(** X12.  When the input is used up without the exit word, the loop ends
    with [EOFError], after it has answered every line. *)
Theorem loop_ends_with_eof names lines :
  Forall (answerable chain names) lines →
  let run := main_loop' names lines in
  run.2 = inl EOFError
  ∧ count_events is_input run.1 = S (length lines)
  ∧ count_events is_lookup run.1 = length lines.
Proof.
  intros Hall run. unfold run.
  destruct (main_loop_prefix names lines [] Hall) as (Hres & Hin & Hlook).
  rewrite app_nil_r in *. rewrite Hres, Hin, Hlook. unfold count_events.
  simpl. split_and!; [done|lia|lia].
Qed.

(** X13.  An exception of the retrieval chain is not caught: it ends the
    loop, and the lines behind the query are not read. *)
Theorem chain_error_ends_loop names before line after e :
  Forall (answerable chain names) before →
  Py.lower (Py.strip line) ≠ "exit" →
  Py.strip (Py.lower line) ∈ names →
  chain (Py.strip line) = inl e →
  let run := main_loop' names (before ++ line :: after) in
  run.2 = inl e
  ∧ count_events is_input run.1 = S (length before)
  ∧ count_events is_lookup run.1 = S (length before).
Proof.
  intros Hall Hexit Hin Hchain run. unfold run.
  destruct (main_loop_prefix names before (line :: after) Hall)
    as (-> & -> & ->).
  rewrite main_loop_step by done.
  rewrite answer_query_local by (by rewrite PyFacts.strip_lower_strip).
  rewrite Hchain. unfold count_events. simpl. split_and!; [done|lia|lia].
Qed.

(** X14.  Whatever the labeling API does, a query that is not a local name
    never ends the loop: the loop goes on to the next line and ends as it
    would have ended without that query. *)
Theorem remote_query_never_ends_loop names line rest :
  Py.lower (Py.strip line) ≠ "exit" →
  Py.strip (Py.lower line) ∉ names →
  (main_loop' names (line :: rest)).2 = (main_loop' names rest).2.
Proof.
  intros Hexit Hout.
  assert (answerable chain names line) as Hline by (by split).
  by destruct (main_loop_prefix names [line] rest
                 (Forall_cons_2 _ _ _ Hline (Forall_nil_2 _)))
    as (Hres & _).
Qed.

Lemma lowered_names_strings brands :
  lowered_names (CellStr <$> brands)
  = ret ((fun name => Py.strip (Py.lower name)) <$> brands).
Proof.
  induction brands as [|brand brands IH]; [done|].
  rewrite !fmap_cons. cbn [lowered_names]. by rewrite IH.
Qed.

Lemma lowered_names_other column :
  (∃ text, CellOther text ∈ column) →
  lowered_names column = raise AttributeError.
Proof.
  intros [text Hin]. induction column as [|c column IH].
  - by apply elem_of_nil in Hin.
  - destruct c as [name|text']; [|done].
    apply elem_of_cons in Hin as [Heq|Hin]; [done|].
    simpl. by rewrite (IH Hin).
Qed.
Definition example_filtered : DataFrame :=
  {| columns := columns example_genes;
     rows := [ {| gene_id := "g1"; p_value := Some (1 # 100); fold_change := Some 2 |} ] |}.

Definition example_analyzed : ExpressionAnalyzer :=
  {| data := example_genes; significant_genes := Some example_filtered |}.

(** ** Claims about the filter and the analyzer *)

(** C2: on a table with the [p_value] and [fold_change] columns, the filter
    returns, in input order, exactly the records with [p_value < p_threshold]
    and [abs(fold_change) > fc_threshold]; every excluded record violates one
    of the two strict conditions; an empty table gives an empty result. *)
Theorem filter_significant_genes_exact (d : DataFrame) (pt ft : Q)
  (Hp : has_column d "p_value" = true) (Hf : has_column d "fold_change" = true) :
  exists out, filter_significant_genes d pt ft = Ok out /\
    (exists keep, (forall r, keep r = true <-> meets_thresholds r pt ft) /\
                  rows out = List.filter keep (rows d)) /\
    (forall r, In r (rows out) -> meets_thresholds r pt ft) /\
    (forall r, In r (rows d) -> ~ In r (rows out) -> ~ meets_thresholds r pt ft) /\
    (rows d = [] -> rows out = []).
Proof.
  eexists. split; [apply filter_significant_genes_ok; assumption|].
  simpl. split; [|split; [|split]].
  - eexists. split; [intro r; apply filter_mask_spec | reflexivity].
  - intros r Hin. apply filter_In in Hin. apply filter_mask_spec, Hin.
  - intros r Hin Hout Hm. apply Hout, filter_In. split; [exact Hin|].
    apply filter_mask_spec, Hm.
  - intros ->. reflexivity.
Qed.

Lemma filter_significant_genes_exact_witness :
  has_column example_genes "p_value" = true /\
  has_column example_genes "fold_change" = true /\
  exists out, filter_significant_genes example_genes default_p_threshold default_fc_threshold = Ok out /\
    (exists keep, (forall r, keep r = true <-> meets_thresholds r default_p_threshold default_fc_threshold) /\
                  rows out = List.filter keep (rows example_genes)) /\
    (forall r, In r (rows out) -> meets_thresholds r default_p_threshold default_fc_threshold) /\
    (forall r, In r (rows example_genes) -> ~ In r (rows out) ->
               ~ meets_thresholds r default_p_threshold default_fc_threshold) /\
    (rows example_genes = [] -> rows out = []).
Proof.
  split; [reflexivity|]. split; [reflexivity|].
  apply filter_significant_genes_exact; reflexivity.
Defined.

(** C10: the filter is idempotent: filtering its own output with the same
    thresholds returns that output. *)
Theorem filter_significant_genes_idempotent (d out : DataFrame) (pt ft : Q)
  (H : filter_significant_genes d pt ft = Ok out) :
  filter_significant_genes out pt ft = Ok out.
Proof.
  destruct (filter_significant_genes_inv d out pt ft H) as (Hp & Hf & ->).
  rewrite filter_significant_genes_ok by (unfold has_column in *; simpl; assumption).
  unfold df_mask; simpl. rewrite filter_filter. reflexivity.
Qed.

Lemma filter_significant_genes_idempotent_witness :
  filter_significant_genes example_genes default_p_threshold default_fc_threshold =
    Ok {| columns := columns example_genes;
          rows := [ {| gene_id := "g1"; p_value := Some (1 # 100); fold_change := Some 2 |} ] |} /\
  filter_significant_genes
    {| columns := columns example_genes;
       rows := [ {| gene_id := "g1"; p_value := Some (1 # 100); fold_change := Some 2 |} ] |}
    default_p_threshold default_fc_threshold =
    Ok {| columns := columns example_genes;
          rows := [ {| gene_id := "g1"; p_value := Some (1 # 100); fold_change := Some 2 |} ] |}.
Proof.
  split; [reflexivity|].
  apply (filter_significant_genes_idempotent example_genes); reflexivity.
Defined.

Lemma run_session_data (calls : list (Q * Q)) (st : ExpressionAnalyzer) :
  data (run_session st calls) = data st.
Proof.
  revert st. induction calls as [|[pt ft] calls IH]; intro st; simpl; [reflexivity|].
  rewrite run_analysis_spec.
  destruct (filter_significant_genes (data st) pt ft); rewrite IH; reflexivity.
Qed.

Lemma run_session_missing_column (calls : list (Q * Q)) (st : ExpressionAnalyzer) :
  has_column (data st) "p_value" = false \/ has_column (data st) "fold_change" = false ->
  run_session st calls = st.
Proof.
  intro H. induction calls as [|[pt ft] calls IH]; simpl; [reflexivity|].
  rewrite run_analysis_spec, filter_significant_genes_err by exact H. exact IH.
Qed.

Lemma run_session_columns (calls : list (Q * Q)) (st : ExpressionAnalyzer) :
  has_column (data st) "p_value" = true -> has_column (data st) "fold_change" = true ->
  calls <> [] ->
  exists sg, significant_genes (run_session st calls) = Some sg /\
             columns sg = columns (data st).
Proof.
  intros Hp Hf. revert st Hp Hf.
  induction calls as [|[pt ft] calls IH]; intros st Hp Hf Hne; [congruence|].
  simpl. rewrite run_analysis_spec, filter_significant_genes_ok by assumption.
  destruct calls as [|c calls'].
  - simpl. eexists. split; reflexivity.
  - match goal with
    | |- exists _, significant_genes (run_session ?s _) = _ /\ _ =>
        destruct (IH s) as (sg & H1 & H2); [exact Hp | exact Hf | discriminate |]
    end.
    exists sg. split; [exact H1 | exact H2].
Qed.

Lemma get_summary_stats_some (st : ExpressionAnalyzer) (sg : DataFrame) :
  significant_genes st = Some sg -> has_column sg "fold_change" = true ->
  get_summary_stats st =
    Ok {| s_total_genes := df_len (data st); s_significant_genes := df_len sg;
          s_upregulated := df_len (df_mask sg (fun r => cell_gt (fold_change r) 0));
          s_downregulated := df_len (df_mask sg (fun r => cell_lt (fold_change r) 0)) |}.
Proof.
  intros Hs Hc. unfold get_summary_stats, get_column. rewrite Hs, Hc. reflexivity.
Qed.

(** Whether a record's fold change is a number strictly above, or strictly
    below, zero. *)
Definition fc_positive (r : GeneRecord) : bool :=
  match fold_change r with Some f => Qltb 0 f | None => false end.
Definition fc_negative (r : GeneRecord) : bool :=
  match fold_change r with Some f => Qltb f 0 | None => false end.
(** Scale [s] measures [m] on this frame: both halves go through and the
    confidence is a number. *)
Definition measured (scr tpl : ndarray) (s : float) (m : MatchResult)
  : Prop :=
  exists max_loc,
    scan_scale scr tpl s = Ok (confidence m, max_loc)
    /\ to_frame tpl s (confidence m) max_loc = Ok m
    /\ PrimFloat.is_nan (confidence m) = false.

End WithCv2.

(** [best is None or max_val > best[-1]]: the first-seen maximum stays. *)
Definition keep_best (best : option MatchResult) (m : MatchResult)
  : option MatchResult :=
  match best with
  | None => Some m
  | Some b => if (confidence b <? confidence m)%float then Some m else Some b
  end.

Definition center_of (bbox : MatchResult) : Z * Z :=
  let '(x, y, w, h, _) := bbox in
  (x + w `div` 2, y + h `div` 2).

End PogoCv.
Import PogoCv.

(* ===================================================================== *)
(** ** pogo_ui.py *)
(* ===================================================================== *)

Module PogoUi.

(** What the engine asks of its frame source [ps]: one method,
    [ps.next_png()], giving a frame's bytes or [None] and moving the
    source on. *)
Class PngSource (PS : Type) : Type :=
  source_next_png : PS -> option IoFast.bytes * PS.

(** [io_fast.PngStream] over the pipe of the capture process. *)
#[export] Instance PngStream : PngSource IoFast.bytes := IoFast.next_png.

(** Wall-clock seconds spent outside [time.sleep]: in [ps.next_png()]
    called in a given state of the source (blocked on the pipe, decoding
    what came), and in [find_locator] on a given frame (loading the
    template, matching it at every scale). *)
Class Timing (PS : Type) : Type := {
  pull_time : PS -> Q;
  match_time : ndarray -> Q
}.

Section Engine.
Context {PS : Type} `{Cv2} `{PngSource PS} `{Timing PS}.

(** The objects the functions share: the frame source, the lines written
    so far to the stdin of the persistent [adb shell], and the clock. *)
Record World : Type := MkWorld {
  ps : PS;
  shell : list string;
  clock : Q
}.

(** A call: an outcome and the world it leaves behind. *)
Definition io (A : Type) : Type := World -> outcome A * World.

Definition io_bind {A B} (k : A -> io B) (m : io A) : io B :=
  fun w =>
    match m w with
    | (Return a, w') => k a w'
    | (Raise e, w') => (Raise e, w')
    | (Running, w') => (Running, w')
    end.

#[local] Instance io_mbind : MBind io := @io_bind.
#[local] Instance io_mret : MRet io := fun A a w => (Return a, w).

Definition raise {A} (e : exn) : io A := fun w => (Raise e, w).
Definition running {A} : io A := fun w => (Running, w).

Definition elapse (d : Q) (w : World) : World :=
  MkWorld (ps w) (shell w) (clock w + d)%Q.

(** A pure computation, and one that takes [d] seconds. *)
Definition lift {A} (m : except A) : io A :=
  fun w => (of_except m, w).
******************************
• **Task prompt**
The answer must be the number of lines in the records where the string "Timing" is found, stated alone.

• **Your response**
2